Despite being the vast majority of plant observations, I haven’t split Flowering Plants specifically because two flower icons with different numbers of petals is probably unclear to the general public.
Other
- Leave Fungi, Protozoa and Chromista as is.
- Add Prokaryotes to get bacteria, etc, out of ‘Unknown’, leaving ‘Unknown’ for genuine unknowns. I’d only give them one Iconic taxa, as there are very few observations for them, but the benefits of getting them out of ‘Unknown’, and lack of anything else to lump them with justifies it, in my opinion.
PS: So I lost count, and ended up at 20 iconic taxa instead of 18. Easy fix - make the menu a bit wider, add in another column and there’s room for 21. Then promote Myriapods, as the largest group by observations I’ve left in an ‘Other’ category, or split flowering plants into Monocots and Dicots.
What about observations identified as just Vertebrata? Currently, these are in Other Animals.
And Dinosauria, Eupelycosauria and Dicynodontia?
I hadn’t thought of things ID’d only to Vertebrata. In that case, ‘Other Animals’ shouldn’t be changed to ‘Other Invertebrates’. That would also cover both non-mammalian Synapsid groups.

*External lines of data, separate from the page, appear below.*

(** * pddb: a shallow embedding of the table engine of [pddb/pddb.py]

    The development follows the Python class [PandasDatabase]:

    - identifiers and the checks of the "boiler plate" section
      ([_check_case_str], [_check_columns], [_check_conditions], ...);
    - the part of pandas the engine relies on: a [DataFrame] is a list of
      column names and a list of rows, each row carrying its index label;
      a boolean [Series] carries labels too, because pandas aligns on labels
      when a frame is indexed by a boolean series;
    - the engine state (the attributes of [self]) together with the files of
      the database folder, the threads started by the deferred save, and the
      clock read by [time()];
    - the operations [load], [find], [delete], [insert], [upsert], [drop],
      [save], written in a state-and-exception monad: a Python exception
      leaves the attributes as they were when it was raised.

    Conventions.  Strings are byte strings; [lower] folds the ASCII letters
    only.  Cells hold a string or are null ([None]/[NaN]); a row is a finite
    map from column name to string, an absent key being a null cell.  Python
    dictionaries are association lists in insertion order.  Time is counted in
    integer ticks.  [uuid.uuid4()] is an argument of [insert] and [upsert]. *)

From stdpp Require Import gmap strings list fin_maps.
From Stdlib Require Import ZArith Ascii.

Open Scope string_scope.
Open Scope list_scope.
Open Scope Z_scope.
Set Warnings "-clear-no-such-hyp".

(** ** Identifiers *)

Module Ident.

(** [str.lower()] on one byte. *)
Definition lower_ascii (c : ascii) : ascii :=
  let n := nat_of_ascii c in
  if ((65 <=? n) && (n <=? 90))%nat then ascii_of_nat (n + 32) else c.

(** [str.lower()]. *)
Fixpoint lower (s : string) : string :=
  match s with
  | EmptyString => EmptyString
  | String c s' => String (lower_ascii c) (lower s')
  end.

(** One character of the class [[a-zA-Z0-9_]]. *)
Definition is_word_ascii (c : ascii) : bool :=
  let n := nat_of_ascii c in
  (((48 <=? n) && (n <=? 57)) || ((65 <=? n) && (n <=? 90))
   || ((97 <=? n) && (n <=? 122)) || (n =? 95))%nat.

(** [re.match(_colname_rgx, s)] with [_colname_rgx = r'^[a-zA-Z0-9_]*$'].
    In Python [$] also matches just before a newline that ends the string. *)
Fixpoint colname_match (s : string) : bool :=
  match s with
  | EmptyString => true
  | String c s' =>
      if is_word_ascii c then colname_match s'
      else bool_decide (c = "010"%char) && bool_decide (s' = EmptyString)
  end.

(** [PandasDatabase._id_colname] and [PandasDatabase._blank_schema]. *)
Definition _id_colname : string := "__id__".
Definition _blank_schema : list string := [_id_colname].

Currently Reptilia, Dinosauria, and Birds are three separate vertebrate classes in iNat’s framework. I understand why iNat keeps Birds separate from Reptiles, and therefore why a Dinosauria taxa that includes Birds must also be kept separate from Reptilia. However, iNat’s Dinosauria taxa doesn’t include Birds. So I don’t see why Dinosaurs shouldn’t be under Reptiles, especially since Pterosaurs are.
Of course, given observations are supposed to include recent evidence of an organism, I don’t see why anything that went extinct before the Pleistocene (at the earliest - I think the official position is a much shorter 100 years) is on iNat at all.